The #ownvoices hashtag has been percolating on social media for some time now. It’s generally used to signify a work of fiction by a minority writer, writing a story from within their own community and/or describing their own lived experience. Some will bristle at the implications, decrying that we are all human, and can therefore write from myriad human perspectives—whether non-neurotypical, or non-heteronormative, or that of racial minorities. And while that can absolutely be true (writers should, can, and do write from perspectives not their own), sometimes people writing about the experiences of others fall back on stereotypes or unthinkingly incorporate deeply ingrained prejudices into their work, perhaps despite their best efforts, and often without being aware they are doing so. They are not, after all, members of the community they seek to describe; their perspective is inevitably from the outside looking in.
The #ownvoices hashtagseeks to remedy this experience gap, pointing out fictions about and from the identities in question. They are, in other words, stories from inside looking out. Heretofore, this hashtag has been largely used to classify young adult fiction. While I can see the pedagogical reasons for this, maybe us olds would be well served by identifying #ownvoices in narratives written for us as well. Science fiction often deals with the alien—the discovery and slow understanding of other cultures, civilizations, and peoples. As such, science fictional or fantastic fiction can be a rich canvas on which to explore the differences that already mark us, stretching our understandings and misunderstandings that much farther. For people who have been marked as other within their own lives, this fictional extremity can be the sort of alienating canvass that resonates.
To that end, here are 13 works that tell stories from the intimacy of cultural identity and the extremity of the SFFnal. I do not pretend this list is anywhere near exhaustive; it’s more a starting point for further inquiry. What novels would you add?
Kindred, by Octavia Butler
Octavia Butler was far from the only woman of color writing science fiction in the 1980s and ’90s, but she is one of the few who got any cred for it. She deservedly racked up a prodigious number of awards—including a Nebula Award for Best Novel for Parable of the Talents, several Hugos, and a number of other prizes. Her subversive, racially charged vampire novel Fledgling, which would’ve the first in a trilogy were it not for Butler’s untimely death, put a stick of dynamite to genre tropes that had gone unexamined and undisturbed for decades. But probably her most vital work with regard to race is Kindred, which tells the story of Dana, an African-American writer, and her white husband, as they travel through time to the lives of Dana’s slave ancestors. The novel echoes historical slave narratives, but with the twist of a modern black woman’s perspective. Kindred puts the lie to the pablum that “you have to judge writings of the past by the worldview at the time.” Well, yes, but whose? Certainly slaves did not hold to white notions of white supremacy. They were too busy trying to survive a vicious and immoral system, as expertly detailed by Butler. The book has become a classic, much taught in schools. Just last year, it was translated into graphic novel form, losing none of its power or relevance.

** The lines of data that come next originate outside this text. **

Lemma read_block_text n ls rest :
  block_ok ls = true -> rest_ok (n + 1) rest ->
  read_block n (map (fun l => let '(m, t) := measure_line l in ((n + 2 + m)%nat, t)) ls ++ rest) = (ls, rest).
Proof.
  unfold block_ok. intros [Hf Hn]%andb_prop Hr. destruct ls as [|l ls]; [done|]. unfold read_block.
  assert (block_column n (map (fun l => let '(m, t) := measure_line l in ((n + 2 + m)%nat, t)) (l :: ls) ++ rest) = Some (n + 2)%nat) as ->.
  { simpl. rewrite (measure_flush l Hf). simpl. destruct l; [done|]. destruct (Nat.ltb_spec n (n + 2 + 0)); [|lia].
    f_equal. lia. }
  apply take_block_text. destruct rest as [|[m t] rest]; [done|]. destruct Hr. split; [lia|by destruct t].
Qed.

(** The lines of an entry, and their number. *)
Definition entry (n : nat) (k : string) (v : yaml) : list line := print n (YMap [(k, v)]).
Lemma print_map_cons n k v kvs : print n (YMap ((k, v) :: kvs)) = entry n k v ++ print n (YMap kvs).
Proof. unfold entry. simpl. by rewrite app_nil_r. Qed.

Lemma entry_text n k v : exists t ls, entry n k v = (n, k +:+ String ":" t) :: ls.
Proof.
  unfold entry. simpl. destruct v; simpl; rewrite ?app_nil_r; eauto.
Qed.

Lemma key_no_comment k t : key_ok k = true -> is_comment (k +:+ t) = false.
Proof.
  intros Hk. unfold key_ok in Hk. rewrite !andb_true_iff in Hk. destruct Hk as [_ Hc]. destruct k as [|c k]; [done|].
  apply negb_true_iff in Hc. cbn [String.append is_comment]. destruct (Ascii.eqb_spec c "#") as [->|]; done.
Qed.

Lemma print_map_head n kvs rest :
  forallb (fun kv => key_ok kv.1 && wf kv.2) kvs = true -> rest_ok n rest -> rest_ok (n + 1) (print n (YMap kvs) ++ rest).
Proof.
  destruct kvs as [|[k v] kvs]; intros Hk Hr; [apply (rest_ok_mono n); [lia|done]|].
  rewrite print_map_cons. destruct (entry_text n k v) as (t & ls & ->). cbn [app rest_ok].
  split; [lia|]. cbn [forallb] in Hk. apply andb_prop in Hk as [[Hk _]%andb_prop _]. by apply key_no_comment.
Qed.

Definition is_coll (y : yaml) : bool := match y with YMap _ | YSeq _ => true | _ => false end.

(** What the readers make of a printed node, with the fuel they need. *)
Record reads_back (y : yaml) : Prop := {
  rb_node : forall n rest fuel, rest_ok n rest -> is_coll y = true -> (3 * length (print n y) + 3 <= fuel)%nat ->
    read_node fuel n (print n y ++ rest) = Some (y, rest);
  rb_map : forall kvs n rest fuel, y = YMap kvs -> rest_ok n rest -> (3 * length (print n y) + 1 <= fuel)%nat ->
    read_map fuel n (print n y ++ rest) = Some (kvs, rest)
}.

Lemma read_map_end fuel n rest : rest_ok n rest -> (1 <= fuel)%nat -> read_map fuel n rest = Some ([], rest).
Proof.
  intros Hr Hf. destruct fuel; [lia|]. destruct rest as [|[m t] rest]; [done|]. simpl. destruct Hr as [Hm ->].
  destruct (Nat.eqb_spec m n); [lia|done].
Qed.
Lemma read_seq_end fuel n rest : rest_ok n rest -> (1 <= fuel)%nat -> read_seq fuel n rest = Some ([], rest).
Proof.
  intros Hr Hf. destruct fuel; [lia|]. destruct rest as [|[m t] rest]; [done|]. simpl. destruct Hr as [Hm ->].
  destruct (Nat.eqb_spec m n); [lia|done].
Qed.
(* ===== verification/SnippetFacts.v ===== *)
(** * SnippetFacts: what the snippets of others are safe from *)

From S2P Require Export Snippets CloudInitFacts.
Open Scope Z_scope.

(** ** The store *)

Section StoreFacts.
Context {W : Type} `{!Persist (list Snippet) W} (walk : gmap string Snippet -> list Snippet).
Context (Hwalk : forall m, walk m ≡ₚ map snd (map_to_list m)).
Abbreviation store := (Store (W := W)).

Definition presets : gmap string Snippet := foldl put ∅ builtInPresets.

(** The map is keyed by identifier, and its presets are the built-in ones. *)
Record sound (m : gmap string Snippet) : Prop := {
  so_key : forall k sn, m !! k = Some sn -> snip_ID sn = k;
  so_presets : forall k sn, presets !! k = Some sn -> m !! k = Some sn;
  so_custom : forall k sn, m !! k = Some sn -> IsPreset sn = true -> presets !! k = Some sn
}.

Lemma presets_list : Forall (fun sn => IsPreset sn = true) builtInPresets.
Proof. repeat constructor. Qed.

Lemma foldl_put_in l : forall m k sn, foldl put m l !! k = Some sn -> m !! k = Some sn \/ (sn ∈ l /\ snip_ID sn = k).
Proof.
  induction l as [|a l IH]; intros m k sn H; simpl in *; [by left|].
  apply IH in H as [H|[H E]]; [|right; split; [by right|done]].
  unfold put in H. apply lookup_insert_Some in H as [[<- <-]|[_ H]]; [right; split; [by left|done]|by left].
Qed.

Lemma presets_preset k sn : presets !! k = Some sn -> IsPreset sn = true /\ snip_ID sn = k.
Proof.
  intros H. apply foldl_put_in in H as [H|[H E]]; [by rewrite lookup_empty in H|]. split; [|done].
  by apply (proj1 (Forall_forall _ _) presets_list).
Qed.

Lemma foldl_put_other l : forall m k, k ∉ map snip_ID l -> foldl put m l !! k = m !! k.
Proof.
  induction l as [|a l IH]; intros m k H; simpl in *; [done|]. apply not_elem_of_cons in H as [H1 H2].
  rewrite IH by done. by apply lookup_insert_ne.
Qed.

Lemma foldl_put_of l : forall m sn, NoDup (map snip_ID l) -> sn ∈ l -> foldl put m l !! snip_ID sn = Some sn.
Proof.
  induction l as [|a l IH]; intros m sn Hn Hin; simpl in *; [by apply elem_of_nil in Hin|].
  apply NoDup_cons in Hn as [Ha Hn]. apply elem_of_cons in Hin as [->|Hin]; [|by apply IH].
  rewrite foldl_put_other by done. apply lookup_insert_eq.
Qed.

Definition customs (m : gmap string Snippet) : list Snippet := List.filter (fun sn => negb (IsPreset sn)) (walk m).

Lemma elem_of_snippets m sn : sound m -> sn ∈ walk m <-> m !! snip_ID sn = Some sn.
Proof.
  intros Hm. rewrite (Hwalk m), list_elem_of_fmap. split.
  - intros ([k v] & -> & H). apply elem_of_map_to_list in H. simpl. by rewrite (so_key m Hm k v H).
  - intros H. exists (snip_ID sn, sn). split; [done|]. by apply elem_of_map_to_list.
Qed.

Lemma elem_of_customs m sn : sound m -> sn ∈ customs m <-> m !! snip_ID sn = Some sn /\ IsPreset sn = false.
Proof.
  intros Hm. unfold customs. rewrite list_elem_of_In, filter_In, <- list_elem_of_In, elem_of_snippets by done.
  by rewrite negb_true_iff.
Qed.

Trail of Lightning, by Rebecca Roanhorse
After picking up a Nebula for her short story “Welcome to Your Authentic Indian Experience™” (which also eventually won the Hugo and several other awards), Roanhorse went on to crush it with her debut novel, Trail of Lighting. It’s a gritty, post-apocalyptic fantasy that takes place on what was once a Navajo reservation, now referred to as Dinétah. A decade or so has passed since the drowning of the world, a sudden, inexplicable apocalypse that brought with it the return of Native gods and monsters. Maggie Hoskie is a monster hunter with a past who is pulled back into the trade in an escalating series of events. There are dozens of “Indian princesses” in urban fantasy, and Maggie is a direct refutation of that trope: a prickly, likable, and sometimes scary Diné woman riding out the end of the world.
Mapping the Interior, by Stephen Graham Jones
Jones’s novella tells a story of something between a haunting and a possession. It is a retrospective fiction, told by an adult about a pivotal time in his childhood. The depicted events occured when the narrator was 12 years old, living for the first time with his mother and younger brother outside the reservation, after the death of his father. The boy is a sleepwalker, and becomes convinced he’s seen his father, in full fancy dress regalia, visiting his brother in the short, dark hours. His brother isn’t quite right, and is frequently sent to specialists and targeted by school bus bullies; soon, their father’s spectral visitations begin to take on a more sinister feel. Mapping the Interior is less about the generic “sins of the father” than a wholly creepy, razor sharp examination of a life lived on the edges of two cultures—fully immersed in both, and yet…
Binti, by Nnedi Okorafor
The Hugo and Nebula award-winning Binti starts off as a strain of the space academy story: the title character is the member of a small ethnic minority, and the first of her people to be accepted to a prestigious intergalactic institution of higher learning, Oomza University. Leaving the Himba people is life-altering step for Binti, one which will forever unsettle her place with the culture of her birth. But this displacement becomes so much stronger when the Meduse, a hostile alien race, attack the transport ship which was to shuttle her to her galactic education. Binti plays with tropes of boarding school and military fictions—groups of ethnic minorities on the train to Hogwarts or the Great War explicating their cultures in quick, easily legible gestures—confounding expectations and going nowhere you expect. Binti brings her culture with her, inevitably, into space, and it makes all the difference.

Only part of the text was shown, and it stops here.